Our potato crop is very good this year.
I hope your father’s crop is good too.”
“It is fairly good, thank you.
Have you picked many of your apples yet?”
“Oh, ever so many,” said Anne forgetting to be dignified and jumping up quickly.
“Let’s go out to the orchard and get some of the Red Sweetings, Diana.
Marilla says we can have all that are left on the tree.
Marilla is a very generous woman.
She said we could have fruit cake and cherry preserves for tea.
But it isn’t good manners to tell your company what you are going to give them to eat, so I won’t tell you what she said we could have to drink.
Only it begins with an R and a C and it’s bright red color.
I love bright red drinks, don’t you?
They taste twice as good as any other color.”
The orchard, with its great sweeping boughs that bent to the ground with fruit, proved so delightful that the little girls spent most of the afternoon in it, sitting in a grassy corner where the frost had spared the green and the mellow autumn sunshine lingered warmly, eating apples and talking as hard as they could.
Diana had much to tell Anne of what went on in school.
She had to sit with Gertie Pye and she hated it; Gertie squeaked her pencil all the time and it just made her—Diana’s—blood run cold; Ruby Gillis had charmed all her warts away, true’s you live, with a magic pebble that old Mary Joe from the Creek gave her.

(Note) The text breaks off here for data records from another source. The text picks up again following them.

(* ===== verification/PackYamlCorrect.v ===== *)
(** * What strict YAML accepts

    The scan of a pack's lines, stated without its loops: which lines are
    forbidden (document markers, references, tags) and which keys clash
    ([pre_scan_iff]); and with it the packs that have a canonical value
    ([parse_yaml_strict_iff]). *)
From stdpp Require Import base tactics list strings gmap.
From Stdlib Require Import Ascii ZArith Lia.
From S2P Require Import Prelude RustStr Json Platform PackRef PackYaml.

(** ** Quotes *)

(** In a quoted text or outside, one character further: a quote opens, the same
    quote closes. *)
Definition quote_step (st : option string) (c : string) : option string :=
  match st with
  | None => if decide (c = char_str dquote \/ c = char_str squote) then Some c else None
  | Some q => if decide (c = q) then None else Some q
  end.

(** How many quotes have no backslash before them. *)
Fixpoint unescaped (q prev : ascii) (s : string) : nat :=
  match s with
  | EmptyString => 0
  | String a r => (if decide (a = q /\ prev <> backslash) then 1 else 0) + unescaped q a r
  end.

(** The first occurrence of [p] follows an odd number of quotes of a kind. *)
Definition QuotedAt (t p : string) : Prop :=
  exists before rest, t = before +:+ p +:+ rest
    /\ (forall b r, t = b +:+ p +:+ r -> String.length before <= String.length b)
    /\ (Nat.Odd (unescaped dquote " "%char before) \/ Nat.Odd (unescaped squote " "%char before)).

(** ** Forbidden lines *)

Definition Significant (line : string) : Prop :=
  str_trim line <> EmptyString /\ forall r, str_trim line <> "#" +:+ r.

Definition Marker (t : string) : Prop := t = "---" \/ t = "..." \/ exists r, t = "--- " +:+ r.

Definition Tag (t : string) : Prop :=
  (exists b r, t = b +:+ "!!" +:+ r \/ t = b +:+ "!<" +:+ r) /\ ~ QuotedAt t "!!" /\ ~ QuotedAt t "!<".

(** ** Keys *)

(** The depth of brackets, which does not go below zero. *)
Definition bracket_step (d : nat) (c : string) : nat :=
  if decide (c = "[" \/ c = "{") then S d
  else if decide (c = "]" \/ c = "}") then d - 1 else d.

(** The body of a double-quoted text: a backslash takes the next character with it. *)
Inductive Quotable : list string -> Prop :=
| quotable_nil : Quotable []
| quotable_escape e l : Quotable l -> Quotable (char_str backslash :: e :: l)
| quotable_char c l : c <> char_str backslash -> c <> char_str dquote -> Quotable l -> Quotable (c :: l).

(** The key of a line of a block mapping: plain up to the first colon outside
    brackets and without a space, or quoted. *)
Inductive KeyOf (t : string) : string -> Prop :=
| key_plain pre post :
    starts_with t "-" = false -> starts_with t (char_str dquote) = false -> starts_with t (char_str squote) = false ->
    chars t = pre ++ ":" :: post -> foldl bracket_step 0 pre = 0 ->
    (forall p q, pre = p ++ ":" :: q -> foldl bracket_step 0 p <> 0) ->
    str_trim (str_concat pre) <> EmptyString -> contains_char (str_trim (str_concat pre)) " "%char = false ->
    KeyOf t (str_trim (str_concat pre))
| key_double body post r :
    starts_with t (char_str dquote) = true -> chars (str_drop 1 t) = body ++ char_str dquote :: post ->
    Quotable body -> trim_start (str_concat post) = ":" +:+ r -> KeyOf t (str_concat body)
| key_single key post r :
    t = String squote (key +:+ String squote post) -> (forall u v, key <> u +:+ String squote v) ->
    trim_start post = ":" +:+ r -> KeyOf t key.

(** What a line is for the blocks around it: its indentation, whether it is an
    item of a sequence, and its key. *)
Record Entry : Type := mkEntry { en_indent : nat; en_item : bool; en_key : option string }.

Definition key_source (t : string) : string :=
  if starts_with t "-" then trim_start (str_drop 1 t) else t.

Definition EntryOf (line : string) (e : Entry) : Prop :=
  en_indent e = String.length line - String.length (trim_start line) /\
  en_item e = starts_with (str_trim line) "-" /\
  forall k, en_key e = Some k <-> KeyOf (str_trim (key_source (str_trim line))) k.

(** A key of an item is one deeper than the item. *)
Definition level (e : Entry) : nat := if en_item e then S (en_indent e) else en_indent e.

(** The line ends the block at level [l]: an item those at its indentation and
    deeper, a key the deeper ones; nothing ends the outermost. *)
Definition closes (e : Entry) (l : nat) : bool :=
  (1 <=? l) && if en_item e then en_indent e <=? l else opt_is_some (en_key e) && (en_indent e <? l).

(** Between two lines with the same key at the same level, up to the second, some
    line ends their block. *)
Definition DistinctKeys (es : list Entry) : Prop :=
  forall before a between b after k, es = before ++ a :: between ++ b :: after ->
    en_key a = Some k -> en_key b = Some k -> level a = level b ->
    existsb (fun e => closes e (level a)) (between ++ [b]) = true.

Section Scan.
Context `{YamlReader}.

(** Outside quotes, an ampersand or an asterisk before a name. *)
Definition Reference (t : string) : Prop :=
  exists pre c next post, chars t = pre ++ c :: next :: post /\ (c = "&" \/ c = "*") /\
    (char_is_alphanumeric next = true \/ next = "_") /\ foldl quote_step None pre = None.

(** A line that the scan lets pass. *)
Definition Allowed (line : string) (e : Entry) : Prop :=
  ~ Marker (str_trim line) /\ ~ Reference (str_trim line) /\ ~ Tag (str_trim line) /\ en_key e <> Some "<<".

(** The lines that are not blank and no comment, as entries. *)
Inductive Entries : list string -> list Entry -> Prop :=
| entries_nil : Entries [] []
| entries_skip line lines es : ~ Significant line -> Entries lines es -> Entries (line :: lines) es
| entries_line line lines e es :
    Significant line -> EntryOf line e -> Allowed line e -> Entries lines es -> Entries (line :: lines) (e :: es).

Definition ScanAccepts (content : string) : Prop := exists es, Entries (str_lines content) es /\ DistinctKeys es.

End Scan.

(** ** References *)

Lemma quote_cases (st : option string) :
  st = None \/ st = Some (char_str squote) \/ st = Some (char_str dquote) ->
  forall c, quote_step st c = None \/ quote_step st c = Some (char_str squote) \/ quote_step st c = Some (char_str dquote).
Proof. intros [->|[->| ->]] c; cbn; case_decide as Hc; try tauto. destruct Hc as [->| ->]; tauto. Qed.

Section References.
Context `{YamlReader}.

Definition is_reference (c next : string) : Prop :=
  (c = "&" \/ c = "*") /\ (char_is_alphanumeric next = true \/ next = "_").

You had to rub the warts with the pebble and then throw it away over your left shoulder at the time of the new moon and the warts would all go.
Charlie Sloane’s name was written up with Em White’s on the porch wall and Em White was awful mad about it; Sam Boulter had “sassed” Mr. Phillips in class and Mr. Phillips whipped him and Sam’s father came down to the school and dared Mr. Phillips to lay a hand on one of his children again; and Mattie Andrews had a new red hood and a blue crossover with tassels on it and the airs she put on about it were perfectly sickening; and Lizzie Wright didn’t speak to Mamie Wilson because Mamie Wilson’s grown-up sister had cut out Lizzie Wright’s grown-up sister with her beau; and everybody missed Anne so and wished she’s come to school again; and Gilbert Blythe—
But Anne didn’t want to hear about Gilbert Blythe.

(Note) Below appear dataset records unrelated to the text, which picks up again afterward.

(* ===== verification/PackTrustCorrect.v ===== *)
(** * Trust in packs: theorems

    The signed encoding is unambiguous; a key in the store is named by the hash
    of its public key, and pinned roots survive every manifest; a pack that
    verifies carries what its signature and header promise. *)
From stdpp Require Import base tactics list strings gmap pretty.
From Stdlib Require Import Ascii ZArith Lia.
From S2P Require Import Prelude RustStr Json Platform PackRef PackYaml PackTrust.

(** ** Decimal numbers and separators *)

Definition is_not (c a : ascii) : bool := negb (Ascii.eqb a c).

Lemma pretty_N_char_digit n : is_not " "%char (pretty_N_char n) = true.
Proof. unfold pretty_N_char. by repeat case_match. Qed.

Lemma pretty_N_go_no_space n s :
  str_forall (is_not " "%char) s = true -> str_forall (is_not " "%char) (pretty_N_go n s) = true.
Proof.
  revert s. induction (N.lt_wf_0 n) as [n _ IH]; intros s Hs.
  destruct (decide (0 < n)%N) as [Hn|Hn].
  - rewrite pretty_N_go_step by done. apply IH; [by apply N.div_lt|].
    cbn [str_forall]. by rewrite pretty_N_char_digit, Hs.
  - assert (n = 0%N) as -> by lia. by rewrite pretty_N_go_0.
Qed.

Lemma fmt_int_no_space z : str_forall (is_not " "%char) (fmt_int z) = true.
Proof.
  assert (Hn : forall n : N, str_forall (is_not " "%char) (pretty n) = true).
  { intros n. unfold pretty, pretty_N. destruct (decide (n = 0%N)); [done|].
    by apply pretty_N_go_no_space. }
  unfold fmt_int. destruct z as [|q|q]; [done|apply (Hn (Npos q))|]. apply (Hn (Npos q)).
Qed.

Lemma split_at_unique c a b a' b' :
  str_forall (is_not c) a = true -> str_forall (is_not c) a' = true ->
  a +:+ String c b = a' +:+ String c b' -> a = a' /\ b = b'.
Proof.
  revert a'. induction a as [|x a IH]; intros [|y a'] Ha Ha' E; cbn in *.
  - by injection E.
  - injection E as -> _. apply andb_true_iff in Ha' as [Hy _]. unfold is_not in Hy.
    by rewrite Ascii.eqb_refl in Hy.
  - injection E as -> _. apply andb_true_iff in Ha as [Hy _]. unfold is_not in Hy.
    by rewrite Ascii.eqb_refl in Hy.
  - injection E as -> E. apply andb_true_iff in Ha as [_ Ha], Ha' as [_ Ha'].
    destruct (IH a' Ha Ha' E) as [-> ->]. done.
Qed.

Lemma append_same_length a b a' b' :
  String.length a = String.length a' -> a +:+ b = a' +:+ b' -> a = a' /\ b = b'.
Proof.
  revert a'. induction a as [|x a IH]; intros [|y a'] Hl E; cbn in *; try done.
  injection E as -> E. injection Hl as Hl. by destruct (IH a' Hl E) as [-> ->].
Qed.

(** Reading one length-prefixed field. *)
Lemma field_unique s t rest rest' :
  fmt_int (str_len s) +:+ " " +:+ s +:+ rest = fmt_int (str_len t) +:+ " " +:+ t +:+ rest' ->
  s = t /\ rest = rest'.
Proof.
  intros E. apply split_at_unique in E as [El E]; [|apply fmt_int_no_space..].
  apply append_same_length in E; [done|]. unfold fmt_int in El. apply (inj pretty) in El.
  unfold str_len in El. lia.
Qed.

(** What a signature covers determines the payload type and the payload: no
    two pairs have the same pre-authentication encoding, whatever separators
    and digits they contain. *)
Theorem build_pae_unambiguous t p t' p' :
  build_pae t p = build_pae t' p' -> t = t' /\ p = p'.
Proof.
  unfold build_pae. intros E. apply string_app_inj in E. apply field_unique in E as [-> E].
  split; [done|]. apply string_app_inj in E.
  apply (field_unique p p' EmptyString EmptyString). by rewrite !string_app_nil_r.
Qed.

(** ** The store of keys *)

Section Store.
Context `{Platform} `{YamlReader} `{PackCrypto}.

(** What any sequence of manifests, clearings and further pinned roots can do. *)
Inductive TrustStep : TrustStoreInner -> TrustStoreInner -> Prop :=
| ts_manifest now manifest inner inner' :
    add_from_manifest now inner manifest = Done inner' -> TrustStep inner inner'
| ts_clear inner : TrustStep inner (clear_cached_keys inner)
| ts_pin key inner inner' : insert_pinned_key inner key = Ok inner' -> TrustStep inner inner'.

(** The id of a key is the hash of its public key, a key has metadata, and
    pinned roots are present, not revoked, and marked. *)
Record TrustInv (inner : TrustStoreInner) : Prop := {
  ti_ids id k : ts_keys inner !! id = Some k ->
    exists spki, key_from_spki spki = Ok k /\ id = compute_key_id spki;
  ti_metadata id k : ts_keys inner !! id = Some k -> is_Some (ts_metadata inner !! id);
  ti_pinned id : id ∈ ts_pinned_roots inner ->
    is_Some (ts_keys inner !! id) /\
    exists meta, ts_metadata inner !! id = Some meta /\ kmd_revoked meta = false /\
      kmd_is_pinned meta = true;
  ti_pinned_unique : NoDup (ts_pinned_roots inner)
}.

Lemma is_pinned_spec inner id : is_pinned inner id = true <-> id ∈ ts_pinned_roots inner.
Proof.
  unfold is_pinned. rewrite existsb_true. split.
  - intros (x & Hx & ->%String.eqb_eq). done.
  - intros Hi. exists id. by rewrite String.eqb_refl.
Qed.

Lemma decode_verifying_key_ok b64 key :
  decode_verifying_key b64 = Ok key ->
  exists bytes, decode_public_key_bytes b64 = Ok bytes /\ key_from_spki bytes = Ok key.
Proof.
  unfold decode_verifying_key. destruct (decode_public_key_bytes b64) as [bytes|]; [|done].
  destruct (key_from_spki bytes) eqn:E; [|done]. intros [= <-]. by exists bytes.
Qed.

(** One manifest entry: it removes, adds or leaves alone a key that is not pinned. *)
Lemma add_manifest_key_cases now inner key :
  add_manifest_key now inner key = inner \/
  (tk_key_id key ∉ ts_pinned_roots inner /\ tk_revoked key = true /\
   add_manifest_key now inner key =
     inner <| ts_keys := delete (tk_key_id key) (ts_keys inner) |>
       <| ts_metadata := alter (fun meta => meta <| kmd_revoked := true |>) (tk_key_id key)
                           (ts_metadata inner) |>) \/
  (tk_key_id key ∉ ts_pinned_roots inner /\ tk_revoked key = false /\
   exists k spki, key_from_spki spki = Ok k /\ tk_key_id key = compute_key_id spki /\
     add_manifest_key now inner key =
       inner <| ts_keys := <[tk_key_id key := k]> (ts_keys inner) |>
         <| ts_metadata :=
              <[tk_key_id key := mkKeyMetadata (tk_description key) (tk_added_at key)
                                   (tk_expires_at key) false false]> (ts_metadata inner) |>).
Proof.
  unfold add_manifest_key. destruct (tk_revoked key) eqn:Er.
  - destruct (is_pinned inner (tk_key_id key)) eqn:Ep; cbn [negb]; [by left|]. right; left.
    split_and!; [|done|done]. by rewrite <- is_pinned_spec, Ep.
  - destruct (match tk_expires_at key with Some e => (e <? now)%Z | None => false end); [by left|].
    destruct (is_pinned inner (tk_key_id key)) eqn:Ep; [by left|].
    destruct (decode_verifying_key (tk_public_key key)) as [k|] eqn:Ek; [|by left].
    apply decode_verifying_key_ok in Ek as (bytes & -> & Ek).
    destruct (String.eqb_spec (compute_key_id bytes) (tk_key_id key)) as [E|]; cbn [negb]; [|by left].
    right; right. split_and!; [by rewrite <- is_pinned_spec, Ep|done|]. by exists k, bytes.
Qed.

(** What a manifest entry keeps: the invariant, the list of pinned roots, and
    everything about a pinned root. *)
Lemma add_manifest_key_keeps now inner key :
  TrustInv inner ->
  let inner' := add_manifest_key now inner key in
  TrustInv inner' /\ ts_pinned_roots inner' = ts_pinned_roots inner /\
  (forall id, id ∈ ts_pinned_roots inner ->
     ts_keys inner' !! id = ts_keys inner !! id /\ ts_metadata inner' !! id = ts_metadata inner !! id).
Proof.
  intros Hinv. cbv zeta.
  destruct (add_manifest_key_cases now inner key)
    as [->|[(Hp & _ & ->)|(Hp & _ & k & spki & Hk & Hid & ->)]]; [done|..];
    (assert (Hother : forall id, id ∈ ts_pinned_roots inner -> id <> tk_key_id key) by naive_solver);
    cbn; split_and!; try done.
  - split; cbn.
    + intros id k [_ Hk]%lookup_delete_Some. by apply (ti_ids _ Hinv).
    + intros id k [Hne Hk]%lookup_delete_Some. rewrite lookup_alter_ne by done.
      by apply (ti_metadata _ Hinv _ k).
    + intros id Hid. rewrite lookup_delete_ne, lookup_alter_ne by (apply not_eq_sym; auto).
      by apply (ti_pinned _ Hinv).
    + apply (ti_pinned_unique _ Hinv).
  - intros id Hid. by rewrite lookup_delete_ne, lookup_alter_ne by (apply not_eq_sym; auto).
  - split; cbn.
    + intros id k' [[<- <-]|[_ Hk']]%lookup_insert_Some; [by exists spki|]. by apply (ti_ids _ Hinv).
    + intros id k' [[<- <-]|[Hne Hk']]%lookup_insert_Some; [by rewrite lookup_insert_eq|].
      rewrite lookup_insert_ne by done. by apply (ti_metadata _ Hinv _ k').
    + intros id Hi. rewrite !lookup_insert_ne by (apply not_eq_sym; auto). by apply (ti_pinned _ Hinv).
    + apply (ti_pinned_unique _ Hinv).
  - intros id Hi. by rewrite !lookup_insert_ne by (apply not_eq_sym; auto).
Qed.

Lemma add_manifest_keys_keep now keys inner :
  TrustInv inner ->
  let inner' := foldl (add_manifest_key now) inner keys in
  TrustInv inner' /\ ts_pinned_roots inner' = ts_pinned_roots inner /\
  (forall id, id ∈ ts_pinned_roots inner ->
     ts_keys inner' !! id = ts_keys inner !! id /\ ts_metadata inner' !! id = ts_metadata inner !! id).
Proof.
  revert inner. induction keys as [|key keys IH]; intros inner Hinv; [done|]. cbn [foldl].
  destruct (add_manifest_key_keeps now inner key Hinv) as (Hinv1 & Hp1 & Hk1).
  destruct (IH _ Hinv1) as (Hinv2 & Hp2 & Hk2). rewrite Hp1 in *. split_and!; [done|done|].
  intros id Hid. destruct (Hk1 id Hid), (Hk2 id Hid). split; congruence.
Qed.

Lemma clear_keeps inner :
  TrustInv inner ->
  TrustInv (clear_cached_keys inner) /\
  (forall id, id ∈ ts_pinned_roots inner ->
     ts_keys (clear_cached_keys inner) !! id = ts_keys inner !! id /\
     ts_metadata (clear_cached_keys inner) !! id = ts_metadata inner !! id).
Proof.
  intros Hinv. unfold clear_cached_keys, retain.
  assert (Hk : forall {A} (m : gmap string A) id, id ∈ ts_pinned_roots inner ->
    filter (fun e => is_pinned inner (fst e) = true) m !! id = m !! id).
  { intros A m id Hid. apply option_eq. intros x. rewrite map_lookup_filter_Some. cbn.
    rewrite is_pinned_spec. naive_solver. }
  split; cbn; [split; cbn|].
  - intros id k [Hk' _]%map_lookup_filter_Some. by apply (ti_ids _ Hinv).
  - intros id k [Hk' Hp]%map_lookup_filter_Some. cbn in Hp. apply is_pinned_spec in Hp.
    rewrite (Hk _ _ _ Hp). by apply (ti_metadata _ Hinv _ k).
  - intros id Hid. rewrite !(Hk _ _ _ Hid). by apply (ti_pinned _ Hinv).
  - apply (ti_pinned_unique _ Hinv).
  - intros id Hid. by rewrite !(Hk _ _ _ Hid).
Qed.

Lemma pin_inv key inner inner' : TrustInv inner -> insert_pinned_key inner key = Ok inner' -> TrustInv inner'.
Proof.
  intros Hinv. unfold insert_pinned_key, prepare_pinned_key.
  destruct (decode_verifying_key (tk_public_key key)) as [k|] eqn:Ek; [|done].
  apply decode_verifying_key_ok in Ek as (bytes & -> & Ek).
  destruct (String.eqb_spec (compute_key_id bytes) (tk_key_id key)) as [E|]; [cbn [negb]|done].
  intros [= <-]. unfold insert_prepared_pinned_key. cbn [pp_key_id pp_verifying_key pp_metadata].
  assert (Hroots : ts_pinned_roots (inner
      <| ts_keys := <[tk_key_id key := k]> (ts_keys inner) |>
      <| ts_metadata := <[tk_key_id key := mkKeyMetadata (tk_description key) (tk_added_at key)
                            (tk_expires_at key) false true]> (ts_metadata inner) |>) =
    ts_pinned_roots inner) by done.
  assert (Hids : forall id k', <[tk_key_id key := k]> (ts_keys inner) !! id = Some k' ->
    exists spki, key_from_spki spki = Ok k' /\ id = compute_key_id spki).
  { intros id k' [[<- <-]|[_ Hk']]%lookup_insert_Some; [by exists bytes|]. by apply (ti_ids _ Hinv). }
  assert (Hpin : forall id, id ∈ ts_pinned_roots inner \/ id = tk_key_id key ->
    is_Some (<[tk_key_id key := k]> (ts_keys inner) !! id) /\
    exists meta, <[tk_key_id key := mkKeyMetadata (tk_description key) (tk_added_at key)
                      (tk_expires_at key) false true]> (ts_metadata inner) !! id = Some meta /\
      kmd_revoked meta = false /\ kmd_is_pinned meta = true).
  { intros id Hid. destruct (decide (id = tk_key_id key)) as [->|Hne].
    - rewrite !lookup_insert_eq. split; [done|]. by eexists.
    - rewrite !lookup_insert_ne by done. destruct Hid as [Hid|]; [by apply (ti_pinned _ Hinv)|done]. }
  assert (Hmeta : forall id k', <[tk_key_id key := k]> (ts_keys inner) !! id = Some k' ->
    is_Some (<[tk_key_id key := mkKeyMetadata (tk_description key) (tk_added_at key)
                 (tk_expires_at key) false true]> (ts_metadata inner) !! id)).
  { intros id k'. destruct (decide (id = tk_key_id key)) as [->|Hne]; [by rewrite !lookup_insert_eq|].
    rewrite !lookup_insert_ne by done. apply (ti_metadata _ Hinv). }
  unfold is_pinned. rewrite Hroots. fold (is_pinned inner (tk_key_id key)).
  destruct (is_pinned inner (tk_key_id key)) eqn:Ep; cbn [negb]; split; cbn; try done.
  - intros id Hid. apply Hpin. by left.
  - apply (ti_pinned_unique _ Hinv).
  - intros id Hid. apply Hpin. set_solver.
  - apply NoDup_app. split_and!; [apply (ti_pinned_unique _ Hinv)| |apply NoDup_singleton].
    intros id Hid ->%list_elem_of_singleton. apply is_pinned_spec in Hid. congruence.
Qed.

She jumped up hurriedly and said suppose they go in and have some raspberry cordial.
Anne looked on the second shelf of the room pantry but there was no bottle of raspberry cordial there.
Search revealed it away back on the top shelf.

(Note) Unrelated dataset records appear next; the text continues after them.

(* ===== verification/PackResolver.v ===== *)
(** * Resolving packs

    [assay-registry/src/resolver_next/]: where a pack's content comes from: a
    local file, the bundled directories, the cache or the registry, a URL. *)
From stdpp Require Import base tactics list strings gmap pretty.
From Stdlib Require Import Ascii ZArith Lia.
From S2P Require Import Prelude RustStr Json Platform PackRef PackYaml PackTrust RegistryClient PackCache.

Inductive ResolveSource : Type :=
| FromLocal (path : string)
| FromBundled (name : string)
| FromCache
| FromRegistry (url : string)
| FromByos (url : string).

Definition resolve_source_fmt (s : ResolveSource) : string :=
  match s with
  | FromLocal path => "local:" +:+ path
  | FromBundled name => "bundled:" +:+ name
  | FromCache => "cache"
  | FromRegistry url => "registry:" +:+ url
  | FromByos url => "byos:" +:+ url
  end.

Record ResolvedPack : Type := mkResolvedPack {
  rp_content : string;
  rp_source : ResolveSource;
  rp_digest : string;
  rp_verification : option VerifyResult
}.

Record ResolverConfig : Type := mkResolverConfig {
  rs_registry : RegistryConfig;
  rs_no_cache : bool;
  rs_allow_unsigned : bool;
  rs_bundled_packs_dir : option string
}.

Definition resolver_config_default (env : string -> option string) : ResolverConfig :=
  mkResolverConfig (config_from_env env) false false None.

Section Resolver.
Context `{Platform} `{YamlReader} `{PackCrypto} `{RegistrySerde} `{CacheSerde}.

Record PackResolver : Type := mkPackResolver {
  rv_client : RegistryClient;
  rv_cache : PackCache;
  rv_trust_store : TrustStoreInner;
  rv_config : ResolverConfig
}.

Context {S : Type} `{!Clock S} `{!Web S} `{!TokenCell S} `{!Disk S}.

(** A file is read, hashed and returned unverified. *)
Definition read_pack (path what : string) (source : ResolveSource)
    : M S (RegistryResult ResolvedPack) :=
  text ← read_to_string path;
  content ←? mret (cache_err what text);
  digest ← lift (compute_digest content);
  mret (Ok (mkResolvedPack content source digest None)).

(** ** local.rs *)

Definition resolve_local (path : string) : M S (RegistryResult ResolvedPack) :=
  found ← path_exists path;
  if negb found then mret (Err (NotFound path "local"))
  else read_pack path "failed to read local file" (FromLocal path).

(** ** bundled.rs *)

Fixpoint first_bundled (name : string) (paths : list string) : M S (RegistryResult ResolvedPack) :=
  match paths with
  | [] => mret (Err (NotFound name "bundled"))
  | path :: paths =>
      found ← path_exists path;
      if negb found then first_bundled name paths
      else read_pack path "failed to read bundled pack" (FromBundled name)
  end.

Definition resolve_bundled (self : PackResolver) (name : string) : M S (RegistryResult ResolvedPack) :=
  first_bundled name
    ((match rs_bundled_packs_dir (rv_config self) with
      | Some dir => [path_join dir (name +:+ ".yaml")]
      | None => []
      end) ++ ["packs/open/" +:+ name +:+ ".yaml"; "packs/" +:+ name +:+ ".yaml"]).

(** ** byos.rs *)

Definition resolve_byos (url : string) : M S (RegistryResult ResolvedPack) :=
  if starts_with url "https://" || starts_with url "http://" then
    sent ← web_send (mkWebRequest GET url [] None);
    match sent with
    | Err e => mret (Err (NetworkError ("failed to fetch BYOS pack: " +:+ e)))
    | Ok response =>
        if negb (is_success (wr_status response)) then mret (Err (NotFound url "byos"))
        else
          match wr_text response with
          | Err e => mret (Err (NetworkError ("failed to read BYOS response: " +:+ e)))
          | Ok content =>
              digest ← lift (compute_digest content);
              mret (Ok (mkResolvedPack content (FromByos url) digest None))
          end
    end
  else mret (Err (ConfigError ("BYOS scheme not yet supported: " +:+ url))).

(** ** registry.rs *)

Definition cached_pack (entry : CacheEntry) : ResolvedPack :=
  mkResolvedPack (ce_content entry) FromCache (cm_digest (ce_metadata entry)) None.

Definition try_cache (self : PackResolver) (name version : string) (pinned_digest : option string)
    : M S (RegistryResult (option ResolvedPack)) :=
  r ← cache_get (rv_cache self) name version;
  match r with
  | Ok (Some entry) =>
      if match pinned_digest with
         | Some expected => negb (String.eqb (cm_digest (ce_metadata entry)) expected)
         | None => false
         end then
        _ ←? cache_evict (rv_cache self) name version;
        mret (Ok None)
      else mret (Ok (Some (cached_pack entry)))
  | Ok None => mret (Ok None)
  | Err (DigestMismatch _ _ _ _) =>
      _ ←? cache_evict (rv_cache self) name version;
      mret (Ok None)
  | Err _ => mret (Ok None)
  end.

(** After a fetch: the pin, the signature, the cache. *)
Definition accept_fetched (self : PackResolver) (name version : string)
    (pinned_digest : option string) (fetch_result : FetchResult) : M S (RegistryResult ResolvedPack) :=
  let computed := fr_computed_digest fetch_result in
  let config := rv_config self in
  _ ←? mret
    (match pinned_digest with
     | Some expected_digest =>
         if negb (String.eqb computed expected_digest) then
           Err (DigestMismatch name version expected_digest computed)
         else Ok ()
     | None => Ok ()
     end);
  verified ← verify_pack fetch_result (rv_trust_store self)
               (mkVerifyOptions (rs_allow_unsigned config) false);
  verification ←? mret
    (match verified with
     | Ok v => Ok (Some v)
     | Err e => if rs_allow_unsigned config then Ok None else Err e
     end);
  _ ← (if negb (rs_no_cache config)
       then cache_put (rv_cache self) name version fetch_result
              (Some (cl_base_url (rv_client self)))
       else mret (Ok ()));
  mret (Ok (mkResolvedPack (fr_content fetch_result) (FromRegistry (cl_base_url (rv_client self)))
              computed verification)).

(** The answer 304. *)
Definition use_not_modified (self : PackResolver) (name version : string)
    : M S (RegistryResult ResolvedPack) :=
  cached ←? cache_get (rv_cache self) name version;
  mret (match cached with
        | Some cached_entry => Ok (cached_pack cached_entry)
        | None => Err (CacheError "304 response but no cached entry")
        end).

Definition fetch_and_accept (self : PackResolver) (name version : string)
    (pinned_digest : option string) : M S (RegistryResult ResolvedPack) :=
  etag ← (if rs_no_cache (rv_config self) then mret None
          else get_etag (rv_cache self) name version);
  result ←? fetch_pack (rv_client self) name version etag;
  match result with
  | Some fetch_result => accept_fetched self name version pinned_digest fetch_result
  | None => use_not_modified self name version
  end.

Definition resolve_registry (self : PackResolver) (name version : string)
    (pinned_digest : option string) : M S (RegistryResult ResolvedPack) :=
  cached ←? (if negb (rs_no_cache (rv_config self))
             then try_cache self name version pinned_digest
             else mret (Ok None));
  match cached with
  | Some pack => mret (Ok pack)
  | None => fetch_and_accept self name version pinned_digest
  end.

(** ** mod.rs *)

Definition resolve_ref (self : PackResolver) (pack_ref : PackRef)
    : M S (RegistryResult ResolvedPack) :=
  match pack_ref with
  | LocalRef path => resolve_local path
  | BundledRef name => resolve_bundled self name
  | RegistryRef name version pinned_digest => resolve_registry self name version pinned_digest
  | ByosRef url => resolve_byos url
  end.

Definition resolve (self : PackResolver) (reference : string) : M S (RegistryResult ResolvedPack) :=
  pack_ref ←? mret (pack_ref_parse reference);
  resolve_ref self pack_ref.

Definition prefetch (self : PackResolver) (reference : string) : M S (RegistryResult ()) :=
  pack_ref ←? mret (pack_ref_parse reference);
  match pack_ref with
  | RegistryRef name version _ =>
      result ←? fetch_pack (rv_client self) name version None;
      match result with
      | Some fetch_result =>
          cache_put (rv_cache self) name version fetch_result (Some (cl_base_url (rv_client self)))
      | None => mret (Ok ())
      end
  | _ => mret (Ok ())
  end.

End Resolver.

Anne put it on a tray and set it on the table with a tumbler.
“Now, please help yourself, Diana,” she said politely.
“I don’t believe I’ll have any just now.
I don’t feel as if I wanted any after all those apples.”
Diana poured herself out a tumblerful, looked at its bright-red hue admiringly, and then sipped it daintily.
“That’s awfully nice raspberry cordial, Anne,” she said.
“I didn’t know raspberry cordial was so nice.”
“I’m real glad you like it.
Take as much as you want.
I’m going to run out and stir the fire up.
There are so many responsibilities on a person’s mind when they’re keeping house, isn’t there?”
When Anne came back from the kitchen Diana was drinking her second glassful of cordial; and, being entreated thereto by Anne, she offered no particular objection to the drinking of a third.
The tumblerfuls were generous ones and the raspberry cordial was certainly very nice.
“The nicest I ever drank,” said Diana.
“It’s ever so much nicer than Mrs. Lynde’s, although she brags of hers so much.
It doesn’t taste a bit like hers.”
“I should think Marilla’s raspberry cordial would prob’ly be much nicer than Mrs. Lynde’s,” said Anne loyally.